[Material provided Boundary: Start]

(* ===== verification/GoStrings.v ===== *)
(** The functions of package [strings] shared by the routers and the web
    package, on byte strings.  A cutset is one byte. *)

From Stdlib Require Import ZArith Lia Ascii.
From Stdlib Require String.
From stdpp Require Import base strings list numbers.
From S2P Require Import Prelude GoRt GoStrconv.

Fixpoint TrimLeft (x : ascii) (s : string) : string :=
  match s with
  | String c s' => if Ascii.eqb c x then TrimLeft x s' else s
  | EmptyString => EmptyString
  end.

(** [TrimRight]: the bytes after the last one that is not in the cutset go. *)
Fixpoint TrimRight (x : ascii) (s : string) : string :=
  match s with
  | EmptyString => EmptyString
  | String c s =>
      match TrimRight x s with
      | EmptyString => if Ascii.eqb c x then EmptyString else String c EmptyString
      | t => String c t
      end
  end.

Definition Trim (x : ascii) (s : string) : string := TrimRight x (TrimLeft x s).

Definition HasPrefix (s p : string) : bool := String.prefix p s.

(** The rest of [s] after the first [n] bytes. *)
Fixpoint skip_bytes (n : nat) (s : string) : string :=
  match n, s with
  | S n, String _ s => skip_bytes n s
  | _, _ => s
  end.

Definition TrimPrefix (s p : string) : string :=
  if HasPrefix s p then skip_bytes (String.length p) s else s.

(** [strings.IndexByte], and what is before that index. *)
Fixpoint cut_at (x : ascii) (s : string) : option (string * string) :=
  match s with
  | EmptyString => None
  | String c s =>
      if Ascii.eqb c x then Some (EmptyString, s)
      else match cut_at x s with Some (a, b) => Some (String c a, b) | None => None end
  end.

Fixpoint Join (sep : string) (l : list string) : string :=
  match l with
  | [] => EmptyString
  | [x] => x
  | x :: l => (x +:+ sep +:+ Join sep l)%string
  end.

Definition starts_with (x : ascii) (s : string) : bool :=
  match s with String c _ => Ascii.eqb c x | EmptyString => false end.

Definition ends_with (x : ascii) (s : string) : bool :=
  match String.get (String.length s - 1) s with Some c => Ascii.eqb c x && negb (String.eqb s EmptyString) | None => false end.

Lemma TrimLeft_no_lead x s : starts_with x (TrimLeft x s) = false.
Proof.
  induction s as [|c s IH]; [done |]. simpl. destruct (Ascii.eqb c x) eqn:Hc; [done | by simpl].
Qed.

Lemma TrimLeft_id x s : starts_with x s = false -> TrimLeft x s = s.
Proof. destruct s as [|c s]; [done |]. simpl. by intros ->. Qed.

Lemma TrimLeft_cons x s : TrimLeft x (String x s) = TrimLeft x s.
Proof. simpl. by rewrite Ascii.eqb_refl. Qed.

Lemma TrimRight_cons_ne x c s : c <> x -> TrimRight x (String c s) = String c (TrimRight x s).
Proof.
  intros Hc. simpl. destruct (TrimRight x s); [| done].
  by rewrite (proj2 (Ascii.eqb_neq c x)).
Qed.

Lemma TrimRight_app x s t : TrimRight x t <> EmptyString -> TrimRight x (s +:+ t) = (s +:+ TrimRight x t)%string.
Proof.
  intros Ht. induction s as [|c s IH]; [done |].
  change (String c s +:+ t)%string with (String c (s +:+ t))%string. cbn [TrimRight]. rewrite IH.
  destruct s; simpl; [| done]. by destruct (TrimRight x t).
Qed.

Lemma TrimRight_idem x s : TrimRight x (TrimRight x s) = TrimRight x s.
Proof.
  induction s as [|c s IH]; [done |]. simpl. destruct (TrimRight x s) as [|d t] eqn:Ht.
  - destruct (Ascii.eqb c x) eqn:Hc; [done |]. simpl. by rewrite Hc.
  - simpl in *. by rewrite IH.
Qed.

Lemma HasPrefix_shorter p q s : HasPrefix s (p +:+ q) = true -> HasPrefix s p = true.
Proof.
  unfold HasPrefix. revert s. induction p as [|c p IH]; intros s H; [by destruct s |]. destruct s as [|d s]; [done |].
  change (String c p +:+ q)%string with (String c (p +:+ q)%string) in H. cbn [String.prefix] in *.
  destruct (ascii_dec c d); [by apply IH | done].
Qed.

Lemma HasPrefix_app p s : HasPrefix (p +:+ s) p = true.
Proof.
  unfold HasPrefix. induction p as [|c p IH]; [by destruct s |].
  change (String c p +:+ s)%string with (String c (p +:+ s)%string). cbn [String.prefix].
  by destruct (Ascii.ascii_dec c c).
Qed.

Lemma HasPrefix_split seg p : HasPrefix seg p = true -> seg = (p +:+ skip_bytes (String.length p) seg)%string.
Proof.
  unfold HasPrefix. revert seg. induction p as [|c p IH]; intros [|d seg]; try done. cbn [String.prefix]. destruct (Ascii.ascii_dec c d) as [->|]; [| done].
  intros H. cbn [String.length skip_bytes]. change ((String d p +:+ skip_bytes (String.length p) seg)%string) with (String d (p +:+ skip_bytes (String.length p) seg)%string).
  by rewrite <- IH.
Qed.

Lemma cut_at_join x a b : has_byte x a = false -> cut_at x (a +:+ String x b)%string = Some (a, b).
Proof.
  induction a as [|c a IH]; [intros _; change ((EmptyString +:+ String x b)%string) with (String x b); cbn [cut_at]; by rewrite Ascii.eqb_refl |].
  cbn [has_byte]. intros [Hc Ha]%orb_false_elim. change ((String c a +:+ String x b)%string) with (String c (a +:+ String x b)%string). cbn [cut_at]. by rewrite Hc, IH.
Qed.

Lemma cut_at_inv x s a b : cut_at x s = Some (a, b) -> s = (a +:+ String x b)%string /\ has_byte x a = false.
Proof.
  revert a. induction s as [|c s IH]; intros a; [done |]. cbn [cut_at]. destruct (Ascii.eqb_spec c x) as [->|Hne]; [by intros [= <- <-] |].
  destruct (cut_at x s) as [[a' b']|]; [| done]. intros [= <- <-]. destruct (IH a' eq_refl) as [-> Ha].
  split; [done |]. cbn [has_byte]. by rewrite Ha, (proj2 (Ascii.eqb_neq _ _) Hne).
Qed.

Lemma TrimPrefix_app p s : TrimPrefix (p +:+ s) p = s.
Proof.
  unfold TrimPrefix. rewrite HasPrefix_app. induction p as [|c p IH]; [by destruct s | exact IH].
Qed.

Lemma str_length_app (s t : string) : String.length (s +:+ t) = (String.length s + String.length t)%nat.
Proof. induction s as [|c s IH]; [done |]. change (String c s +:+ t)%string with (String c (s +:+ t)%string). simpl. by rewrite IH. Qed.

Lemma str_app_assoc s t u : ((s +:+ t) +:+ u = s +:+ (t +:+ u))%string.
Proof.
  induction s as [|c s IH]; [done |].
  change (String c ((s +:+ t) +:+ u) = String c (s +:+ (t +:+ u)))%string. by rewrite IH.
Qed.

Lemma str_app_empty s : (s +:+ "")%string = s.
Proof. induction s as [|c s IH]; [done |]. change ((String c s +:+ "")%string) with (String c (s +:+ "")%string). by rewrite IH. Qed.

(* ===== verification/SchemaSql.v ===== *)
(** The DDL compiler: [src/schema/grammar.go], and [CompileType] of the three
    drivers ([src/drivers/mysql], [postgres], [sqlite]).

    A statement is its text: the compiler never sets arguments.  The theorems
    read the text with the reader of [Sql]. *)

From Stdlib Require Import ZArith Lia Ascii.
From Stdlib Require String.
From stdpp Require Import base gmap strings list numbers.
From S2P Require Import Prelude GoRt GoStrconv GoStrings Sql Schema.

#[local] Set Warnings "-register-all".
#[local] Open Scope string_scope.
#[local] Open Scope list_scope.
#[local] Open Scope Z_scope.

(** ** Types of the drivers *)

Record ColumnTypeOptions := mkTypeOptions {
  o_Length : Z; o_Precision : Z; o_Scale : Z; o_Unsigned : bool; o_AutoIncrement : bool; o_Allowed : list string }.

Definition CompileType_ := string -> ColumnTypeOptions -> string.

Definition quoteString (s : string) : string := "'" +:+ double_byte apostrophe s +:+ "'".

Definition quotedList (values : list string) : string := join ", " (map quoteString values).

(** The value, with a default when it is zero. *)
Definition nonzero_or (default v : Z) : Z := if v =? 0 then default else v.

Definition sized (type : string) (n : Z) : string := type +:+ "(" +:+ FormatInt n +:+ ")".
Definition scaled (type : string) (o : ColumnTypeOptions) : string :=
  type +:+ "(" +:+ FormatInt (nonzero_or 8 (o_Precision o)) +:+ "," +:+ FormatInt (o_Scale o) +:+ ")".

(** A [switch] on a string: the first case that lists it. *)
Fixpoint switch {A} (k : string) (cases : list (list string * A)) (default : A) : A :=
  match cases with
  | [] => default
  | (ks, a) :: cases => if existsb (String.eqb k) ks then a else switch k cases default
  end.

Definition mysql_suffix (kind : string) (o : ColumnTypeOptions) : string :=
  if o_Unsigned o
     && existsb (String.eqb kind)
          ["bigInteger"; "integer"; "smallInteger"; "tinyInteger"; "unsignedBigInteger"; "unsignedInteger"; "bigIncrements"; "increments"]
  then " UNSIGNED" else "".

Definition mysql_CompileType (kind : string) (o : ColumnTypeOptions) : string :=
  let suffix := mysql_suffix kind o in
  let auto := if o_AutoIncrement o then " AUTO_INCREMENT" else "" in
  switch kind
    [ (["bigIncrements"; "unsignedBigInteger"], "BIGINT" +:+ suffix +:+ auto);
      (["increments"; "unsignedInteger"], "INT" +:+ suffix +:+ auto);
      (["bigInteger"], "BIGINT" +:+ suffix);
      (["integer"], "INT" +:+ suffix);
      (["smallInteger"], "SMALLINT" +:+ suffix);
      (["tinyInteger"], "TINYINT" +:+ suffix);
      (["float"], "FLOAT"); (["double"], "DOUBLE");
      (["decimal"], scaled "DECIMAL" o);
      (["boolean"], "TINYINT(1)");
      (["string"], sized "VARCHAR" (nonzero_or 255 (o_Length o)));
      (["char"], sized "CHAR" (nonzero_or 1 (o_Length o)));
      (["text"], "TEXT"); (["mediumText"], "MEDIUMTEXT"); (["longText"], "LONGTEXT"); (["binary"], "BLOB");
      (["uuid"], "CHAR(36)"); (["json"; "jsonb"], "JSON");
      (["date"], "DATE"); (["dateTime"], "DATETIME"); (["timestamp"; "timestampTz"], "TIMESTAMP"); (["time"], "TIME");
      (["enum"], "ENUM(" +:+ quotedList (o_Allowed o) +:+ ")");
      (["set"], "SET(" +:+ quotedList (o_Allowed o) +:+ ")");
      (["ipAddress"], "VARCHAR(45)"); (["macAddress"], "VARCHAR(17)") ]
    "TEXT".

Definition postgres_CompileType (kind : string) (o : ColumnTypeOptions) : string :=
  switch kind
    [ (["bigIncrements"], "BIGSERIAL"); (["increments"], "SERIAL");
      (["bigInteger"; "unsignedBigInteger"], "BIGINT");
      (["integer"; "unsignedInteger"], "INTEGER");
      (["smallInteger"], "SMALLINT"); (["tinyInteger"], "SMALLINT");
      (["float"], "REAL"); (["double"], "DOUBLE PRECISION");
      (["decimal"], scaled "NUMERIC" o);
      (["boolean"], "BOOLEAN");
      (["string"], sized "VARCHAR" (nonzero_or 255 (o_Length o)));
      (["char"], sized "CHAR" (nonzero_or 1 (o_Length o)));
      (["text"; "mediumText"; "longText"], "TEXT"); (["binary"], "BYTEA");
      (["uuid"], "UUID"); (["json"], "JSON"); (["jsonb"], "JSONB");
      (["date"], "DATE"); (["dateTime"; "timestamp"], "TIMESTAMP");
      (["timestampTz"], "TIMESTAMP WITH TIME ZONE"); (["time"], "TIME");
      (["enum"], "VARCHAR(255)"); (["set"], "TEXT[]");
      (["ipAddress"], "INET"); (["macAddress"], "MACADDR") ]
    "TEXT".

Definition sqlite_CompileType (kind : string) (o : ColumnTypeOptions) : string :=
  switch kind
    [ (["bigIncrements"; "increments"], "INTEGER");
      (["bigInteger"; "unsignedBigInteger"], "INTEGER");
      (["integer"; "unsignedInteger"], "INTEGER");
      (["smallInteger"; "tinyInteger"], "INTEGER");
      (["float"; "double"], "REAL");
      (["decimal"], scaled "NUMERIC" o);
      (["boolean"], "BOOLEAN");
      (["string"], sized "VARCHAR" (nonzero_or 255 (o_Length o)));
      (["char"], sized "CHAR" (nonzero_or 1 (o_Length o)));
      (["text"; "mediumText"; "longText"], "TEXT"); (["binary"], "BLOB");
      (["uuid"], "VARCHAR(36)"); (["json"; "jsonb"], "TEXT");
      (["date"], "DATE"); (["dateTime"; "timestamp"; "timestampTz"], "DATETIME"); (["time"], "TIME");
      (["enum"; "set"], "TEXT");
      (["ipAddress"], "VARCHAR(45)"); (["macAddress"], "VARCHAR(17)") ]
    "TEXT".

(** ** The compiler *)

(** [nameAllocator]: how often each generated name was asked for. *)
Notation allocator := (gmap string Z) (only parsing).

Definition unique (base : string) (names : allocator) : string * allocator :=
  let n := default 0 (names !! base) + 1 in
  (if 1 <? n then base +:+ "_" +:+ FormatInt n else base, <[base := n]> names).

Definition index_type_text (t : IndexType) : string :=
  match t with
  | IndexPlain => "index" | IndexUnique => "unique" | IndexPrimary => "primary" | IndexSpatial => "spatial" | IndexFull => "fulltext"
  end.
Lemma upper_lower c : IsLower c = true -> lower_ascii (upper_ascii c) = c /\ IsUpper (upper_ascii c) = true /\ IsUpper c = false /\ c <> "_"%char.
Proof. destruct c as [[] [] [] [] [] [] [] []]; first [discriminate | intros _; by split_and!]. Qed.

Lemma snake_no_upper prev s : hasUpper (snake_from prev s) = false.
Proof.
  revert prev. induction s as [|c s IH]; intros prev; [done |]. cbn [snake_from].
  assert (H : hasUpper (String (lower_ascii c) (snake_from (Some c) s)) = false) by (cbn [hasUpper]; by rewrite lower_ascii_not_upper, IH).
  destruct prev as [p|]; [| done]. by destruct (IsUpper c && _).
Qed.

(** A name without capitals is its own snake case. *)
Lemma snake_id prev s : hasUpper s = false -> snake_from prev s = s.
Proof.
  revert prev. induction s as [|c s IH]; intros prev; [done |]. cbn [hasUpper snake_from]. intros [Hc Hs]%orb_false_elim.
  rewrite Hc, (lower_ascii_id c Hc), IH by done. by destruct prev.
Qed.

Lemma lower_id s : hasUpper s = false -> lower s = s.
Proof.
  unfold lower. induction s as [|c s IH]; [done |]. cbn [hasUpper string_map]. intros [Hc Hs]%orb_false_elim.
  by rewrite (lower_ascii_id c Hc), IH.
Qed.

(** ** From snake case to Pascal case and back

    [word] is a segment of two or more small letters. *)

Definition word (s : string) : bool := (2 <=? String.length s)%nat && all_bytes IsLower s.

Lemma lower_letters s : all_bytes IsLower s = true -> hasUpper s = false /\ has_byte "_" s = false.
Proof.
  induction s as [|c s IH]; [done |]. cbn [all_bytes hasUpper has_byte]. intros [Hc Hs]%andb_prop.
  destruct (upper_lower c Hc) as (_ & _ & H1 & H2), (IH Hs) as [H3 H4]. by rewrite H1, H3, H4, (proj2 (Ascii.eqb_neq _ _) H2).
Qed.

Lemma last_cons {A} (c : A) l p : List.last (c :: l) p = List.last l c.
Proof. revert c p. induction l as [|d l IH]; intros c p; [done |]. change (List.last (d :: l) p = List.last (d :: l) c). by rewrite !IH. Qed.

[Material provided Boundary: End]

■ What to produce
List the lines of the material in which the word "compiler" occurs.

■ Response to the task
(** The DDL compiler: [src/schema/grammar.go], and [CompileType] of the three
    A statement is its text: the compiler never sets arguments.  The theorems
(** ** The compiler *)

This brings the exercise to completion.